Dolayısıyla benim de kendime göre doğrularım oluştu.
Bir kere, esas aldığım nokta şu: Açık havada herhangi bir su birikintisi tabii ortamın bir parçasıdır.
Havuz da bu ortamın bir parçası olarak, tabii değişimler geçiriyor.
Balıkların havuza koyduğumuz suya uyum sağlıyabilmesi için bu su kütlesinin canlanması lazım. İlk koyduğumuz su ister şebeke ister kuyu suyu olsun zengin bir su değil ama tabiata açık olarak bulunduğu için her geçen gün tabiattan alıp vermeye başlıyor. Biz bu suya bitkilerimizi katarak bu oluşumu hızlandırıyoruz.
Koyacağınız bitkinin yoğunluğuna göre, balıkları 2-3 hafta daha sonra koymakda yarar var. İyi gelişmiş bir havuz suyunda siz yem vermeseniz de balıklar karınlarını doyurabiliyorlar.
Görüntü meselesine gelince: Evet pırıl pırıl bir suyu biz insanlar seviyor ve istiyoruz ama oranın esas sakinleri olan balıklar bu işden hiç memnun olmuyorlar. Onlar için yaşayan su önemli. Bunun için de çeşitli kaynaklarda onlarca yol gösteriliyor. Organik katkı maddelerinden, sırf su berrak olsun diye kullanılan acımasız kimyasallara kadar.
Müthiş filtrelerden bahsediliyor, 365 gün, günde 24 saat filtreleme yapılması gerektiği falan belirtiliyor.
Esasında işi tabiatın dengesine bırakınca, herşey kendiliğinden gerçekleşiyor.

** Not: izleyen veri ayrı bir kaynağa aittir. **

(** ** Quorum writes *)

(** What the nodes answer when they are asked, in order, to store a value. *)
Fixpoint put_answers {N} (net : DhtNetworkHandler N) (key : StorageKey) (value : StoredValue)
    (nodes : list DhtNode) (n : N) : list (DhtNode * bool) * N :=
  match nodes with
  | [] => ([], n)
  | node :: nodes' =>
      let '(r, n) := nh_put_value net node key value n in
      let '(l, n) := put_answers net key value nodes' n in
      ((node, match r with Ok _ => true | Err _ => false end) :: l, n)
  end.

Definition accepting (l : list (DhtNode * bool)) : list string :=
  (fun x => dn_id x.1) <$> filter (fun x => x.2 = true) l.
Definition refusing (l : list (DhtNode * bool)) : list string :=
  (fun x => dn_id x.1) <$> filter (fun x => x.2 = false) l.

Lemma next_value_eta `{External} now node old value ttl :
  mk_StoredValue value (sv_metadata (next_value now node old value ttl)) = next_value now node old value ttl.
Proof. unfold next_value. by destruct old, (0 <? ttl). Qed.

Section quorum_write.
Context `{External} `{!ExternalLaws} `{EntryCodec} `{!EntryCodecLaws} `{!HashOrder string}.
Context {N : Type} (net : DhtNetworkHandler N).
Context (K : StorageKey -> Prop) (HK : sound_keys K).

(** The entry of a value after nodes [ids] accepted it. *)
Definition marked (v : StoredValue) (block : option Z) (now : Z) (ids : list string) : LocalEntry :=
  mk_LocalEntry v (foldl (fun r id => info_mark_replicated now id r) (mk_ReplicationInfo ∅ 0 0 false) ids)
    block.

Lemma marked_needs_nothing v block now ids :
  ri_needs_replication (le_replication (marked v block now ids)) = false.
Proof.
  unfold marked. cbn [le_replication]. induction ids as [|id ids IH] using rev_ind; [done|].
  by rewrite foldl_snoc.
Qed.

Definition can_mark (v : StoredValue) (block : option Z) (now : Z) (ids : list string) : Prop :=
  (forall b, block = Some b -> is_u64 b) /\
  forall l, l `sublist_of` ids -> exists b, stored_as (marked v block now l) b.

Lemma mark_replicated_step now key id v block done m s :
  represents K s m -> K key -> Z.of_nat (size m) < u64_max ->
  (forall b, block = Some b -> is_u64 b) ->
  (exists b, stored_as (marked v block now (done ++ [id])) b) ->
  m !! key = Some (marked v block now done) ->
  exists s', mark_replicated now key id s = (Ok tt, s') /\
    represents K s' (<[key := marked v block now (done ++ [id])]> m).
Proof.
  intros Hr Hk Hsize Hu [b Hb] Hm. unfold mark_replicated, mbind, SE_bind, lift, get_state.
  rewrite (get_entry_represents K HK _ _ _ Hr Hk), Hm.
  assert (Heq : mk_LocalEntry (le_value (marked v block now done))
     (info_mark_replicated now id (le_replication (marked v block now done)))
     (le_block_id (marked v block now done)) = marked v block now (done ++ [id])).
  { unfold marked. cbn [le_value le_replication le_block_id]. by rewrite foldl_snoc. }
  rewrite Heq. destruct (put_entry_represents K HK _ _ _ _ _ Hr Hk Hb Hu Hsize) as (s' & -> & Hr' & _).
  by exists s'.
Qed.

Tabiata açık havuzlar, hiçbir zaman akvaryumlar gibi hassas bakımlar gerektirmiyor.
Benim kendi yapımım, şelale niyetine de kullandığım basit bir filtrem var. Havuza suyu koyalı 10 ay oluyor, inanın toplam 30 saat çalıştırmamışımdır. Dip temizliğini de bir kere ve kısmen yaptım.
Nilüferleri ve diğer bitkileri suya koyduktan, yanılmıyorsam iki ay sonra, suyun 1 cm altı gözükmez oldu. Bunu normal olarak kabullendim ve bekledim.
Suya yeşilliğini veren serbest yüzen yosun denilen mikroskopik oluşum ve havuz duvarlarına yapışan, balıklara faydalı olduğu belirtilen sabit yosun oluşumu gittikçe arttı. Biyolojik isimlerini falan kullanmıyorum çünkü böylesi daha anlaşılır oluyor sanırım.
Takip eden bir - iki ay zarfında, güneşin de etkisiyle yosun patlaması denilen olayla tanışdım. Havuz suyu çorbaya dönüyor, her yerde yüzen yosun parçaları görüyorsunuz. Fazlalarını kepçeyle topladım.
Bir kaç hafta sonra su hızla berraklaşıyor ve balıklar bir yana dipteki en ufak detay bile gözükür oluyor. Bütün bu aşamaları tarihli olarak fotoğrafladığım için gerekirse kesin sürelere de ulaşabilirim. Tabii kristal dedikleri bir berraklık olmuyor ama olmamalı da zaten.
Bir süre sonra, yavaş yavaş su tekrar bulanıklaşmaya başladı ve muhtemelen tekrar düzelecekti.
Fakat bu defa ben, sırf merakımı tatmin edebilmek için, filtreden bağımsız olarak çalışan 36 watt lık bir UV lambası aldım ve kesinlikle söyliyebilirim ki, bu konuda yazılanlar doğru, iki gün içinde suyu (9.000 litre) berrak haline getirdi ve ben o zamandan beri hala berrak, dibi görünür bir suya sahibim ve de ne filtreleme ne de UV kullanıyorum.
UV yi çok daha fazla bulanık başka bir havuzda da denedim, filtreleme ile beraber 4 günde 12.000 litrelik havuz suyu tamamen berraklaştı.
Havuzunuzun yüzeyinin yarıdan fazlasını bitkilendirin, arada sırada su yüzündeki yaprak vs şeyleri toplayın ve sabredin. Bence UV ye de gerek kalmaz.
Özet olarak o müthiş filtre sistemlerine, ilaçlara hiç gerek yok, bolca bitkilendirin ve tabiatın dengesine bırakın derim. Balık sayısının aşırı fazla olmamasına da dikkat etmek gerekir.
Burada klordu, nitrattı gibi detaylara hiç girmedim, ama merakdan her türlü ölçümü yaptım, gördüm ki tabiat hükmünü yürütüyor gereki su dengesini sağlıyor. Yeterki biraz sabır gösterelim.